Retype, word for word, each line between the lines holding "Definition commanded_ids (es" and "receipts_key : FleetOperation.idempotency_key", inclusive, and leave the rest of the data alone.

*** Opening of Data extract ***

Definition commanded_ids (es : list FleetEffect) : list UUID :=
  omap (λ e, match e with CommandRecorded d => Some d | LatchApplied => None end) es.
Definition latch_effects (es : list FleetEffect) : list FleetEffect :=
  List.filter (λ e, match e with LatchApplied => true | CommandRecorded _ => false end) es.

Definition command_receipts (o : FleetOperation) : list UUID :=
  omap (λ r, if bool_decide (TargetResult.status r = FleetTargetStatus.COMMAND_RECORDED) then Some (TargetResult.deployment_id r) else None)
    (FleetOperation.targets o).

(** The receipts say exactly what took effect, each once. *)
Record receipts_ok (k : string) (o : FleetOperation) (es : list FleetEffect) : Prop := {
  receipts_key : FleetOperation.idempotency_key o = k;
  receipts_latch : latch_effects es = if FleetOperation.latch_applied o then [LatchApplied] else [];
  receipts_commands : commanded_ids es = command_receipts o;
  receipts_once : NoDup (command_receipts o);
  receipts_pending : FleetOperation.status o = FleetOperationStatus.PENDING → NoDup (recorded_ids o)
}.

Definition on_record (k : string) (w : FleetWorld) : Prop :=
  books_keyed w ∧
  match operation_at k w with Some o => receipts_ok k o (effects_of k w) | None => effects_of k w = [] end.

*** Close of Data extract ***
*** Opening of Data extract ***

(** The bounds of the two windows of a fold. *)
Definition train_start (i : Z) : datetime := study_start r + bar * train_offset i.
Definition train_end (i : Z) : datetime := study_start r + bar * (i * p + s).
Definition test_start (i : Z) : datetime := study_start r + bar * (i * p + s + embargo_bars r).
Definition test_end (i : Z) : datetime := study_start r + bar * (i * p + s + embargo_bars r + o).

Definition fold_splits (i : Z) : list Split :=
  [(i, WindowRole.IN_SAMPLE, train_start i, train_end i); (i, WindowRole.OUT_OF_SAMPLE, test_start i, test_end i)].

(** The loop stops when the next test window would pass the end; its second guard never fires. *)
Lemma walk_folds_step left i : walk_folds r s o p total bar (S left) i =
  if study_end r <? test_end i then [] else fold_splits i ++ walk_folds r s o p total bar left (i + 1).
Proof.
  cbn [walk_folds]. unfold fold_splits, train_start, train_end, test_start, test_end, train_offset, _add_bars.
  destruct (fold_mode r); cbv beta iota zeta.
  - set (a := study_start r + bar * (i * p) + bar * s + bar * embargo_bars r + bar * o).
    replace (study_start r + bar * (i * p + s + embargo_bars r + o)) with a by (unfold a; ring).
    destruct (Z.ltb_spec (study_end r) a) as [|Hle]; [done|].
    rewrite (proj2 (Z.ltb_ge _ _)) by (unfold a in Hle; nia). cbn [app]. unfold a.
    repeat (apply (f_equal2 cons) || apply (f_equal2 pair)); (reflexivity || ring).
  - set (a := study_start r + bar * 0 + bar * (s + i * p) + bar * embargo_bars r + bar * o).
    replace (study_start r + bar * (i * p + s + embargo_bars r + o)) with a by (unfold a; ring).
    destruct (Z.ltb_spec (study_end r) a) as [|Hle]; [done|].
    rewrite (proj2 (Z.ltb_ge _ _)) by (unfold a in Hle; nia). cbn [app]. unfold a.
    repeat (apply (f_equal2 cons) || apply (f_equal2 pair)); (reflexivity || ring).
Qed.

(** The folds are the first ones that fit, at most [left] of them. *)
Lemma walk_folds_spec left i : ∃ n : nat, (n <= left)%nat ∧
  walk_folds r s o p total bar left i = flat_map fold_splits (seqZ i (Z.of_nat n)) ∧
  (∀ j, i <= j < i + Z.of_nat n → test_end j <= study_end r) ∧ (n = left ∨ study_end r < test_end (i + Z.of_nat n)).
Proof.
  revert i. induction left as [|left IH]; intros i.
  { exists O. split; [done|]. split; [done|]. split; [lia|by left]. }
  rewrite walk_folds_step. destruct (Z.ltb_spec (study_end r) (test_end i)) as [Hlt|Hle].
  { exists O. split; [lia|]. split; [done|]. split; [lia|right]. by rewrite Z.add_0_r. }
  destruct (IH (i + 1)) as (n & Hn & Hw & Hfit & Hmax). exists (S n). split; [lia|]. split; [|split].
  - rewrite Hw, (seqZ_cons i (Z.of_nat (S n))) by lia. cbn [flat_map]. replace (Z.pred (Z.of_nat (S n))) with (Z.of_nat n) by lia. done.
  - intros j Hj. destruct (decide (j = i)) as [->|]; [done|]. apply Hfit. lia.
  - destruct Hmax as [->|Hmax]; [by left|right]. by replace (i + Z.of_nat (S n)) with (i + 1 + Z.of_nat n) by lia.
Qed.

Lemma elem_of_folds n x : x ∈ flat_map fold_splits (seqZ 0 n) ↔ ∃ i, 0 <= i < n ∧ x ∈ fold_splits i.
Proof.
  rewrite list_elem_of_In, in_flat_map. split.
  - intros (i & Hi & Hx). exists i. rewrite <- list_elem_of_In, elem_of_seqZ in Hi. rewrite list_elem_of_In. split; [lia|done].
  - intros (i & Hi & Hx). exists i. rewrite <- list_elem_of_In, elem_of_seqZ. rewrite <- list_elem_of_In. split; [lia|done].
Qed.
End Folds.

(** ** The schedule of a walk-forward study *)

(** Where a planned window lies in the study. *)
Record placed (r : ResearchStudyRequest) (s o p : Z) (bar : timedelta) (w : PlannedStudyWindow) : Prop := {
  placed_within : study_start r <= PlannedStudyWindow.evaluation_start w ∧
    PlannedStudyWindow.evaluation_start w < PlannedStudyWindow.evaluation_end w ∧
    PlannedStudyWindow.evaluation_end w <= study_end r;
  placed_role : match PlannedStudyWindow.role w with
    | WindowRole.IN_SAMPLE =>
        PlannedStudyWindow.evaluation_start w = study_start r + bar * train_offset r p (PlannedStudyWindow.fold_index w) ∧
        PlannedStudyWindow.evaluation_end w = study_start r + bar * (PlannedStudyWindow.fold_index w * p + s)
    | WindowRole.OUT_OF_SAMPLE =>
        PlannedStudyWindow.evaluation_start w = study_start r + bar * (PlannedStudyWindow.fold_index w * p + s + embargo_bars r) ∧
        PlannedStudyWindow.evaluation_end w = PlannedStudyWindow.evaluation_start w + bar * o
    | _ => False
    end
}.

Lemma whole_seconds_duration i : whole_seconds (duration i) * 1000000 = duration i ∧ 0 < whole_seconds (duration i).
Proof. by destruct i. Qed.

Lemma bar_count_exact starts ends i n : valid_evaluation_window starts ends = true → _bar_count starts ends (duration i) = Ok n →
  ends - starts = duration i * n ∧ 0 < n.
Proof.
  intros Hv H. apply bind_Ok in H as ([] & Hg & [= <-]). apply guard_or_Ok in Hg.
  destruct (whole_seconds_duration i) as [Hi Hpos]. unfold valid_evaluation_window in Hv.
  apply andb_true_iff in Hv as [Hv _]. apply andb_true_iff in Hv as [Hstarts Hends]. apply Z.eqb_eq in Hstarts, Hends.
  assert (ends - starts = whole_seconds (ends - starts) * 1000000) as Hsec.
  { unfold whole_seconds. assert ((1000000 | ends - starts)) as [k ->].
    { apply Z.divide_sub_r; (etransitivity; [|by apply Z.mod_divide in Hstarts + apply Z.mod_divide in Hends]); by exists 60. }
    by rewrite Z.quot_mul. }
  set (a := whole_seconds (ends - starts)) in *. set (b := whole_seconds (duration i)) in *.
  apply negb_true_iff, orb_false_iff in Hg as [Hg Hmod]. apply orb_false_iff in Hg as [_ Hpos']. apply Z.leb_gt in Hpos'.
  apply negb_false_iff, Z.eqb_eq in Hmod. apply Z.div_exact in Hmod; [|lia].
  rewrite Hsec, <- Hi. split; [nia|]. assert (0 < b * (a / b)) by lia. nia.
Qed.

*** Close of Data extract ***

*Task result*.
Definition commanded_ids (es : list FleetEffect) : list UUID :=
  omap (λ e, match e with CommandRecorded d => Some d | LatchApplied => None end) es.
Definition latch_effects (es : list FleetEffect) : list FleetEffect :=
  List.filter (λ e, match e with LatchApplied => true | CommandRecorded _ => false end) es.

Definition command_receipts (o : FleetOperation) : list UUID :=
  omap (λ r, if bool_decide (TargetResult.status r = FleetTargetStatus.COMMAND_RECORDED) then Some (TargetResult.deployment_id r) else None)
    (FleetOperation.targets o).

(** The receipts say exactly what took effect, each once. *)
Record receipts_ok (k : string) (o : FleetOperation) (es : list FleetEffect) : Prop := {
  receipts_key : FleetOperation.idempotency_key o = k;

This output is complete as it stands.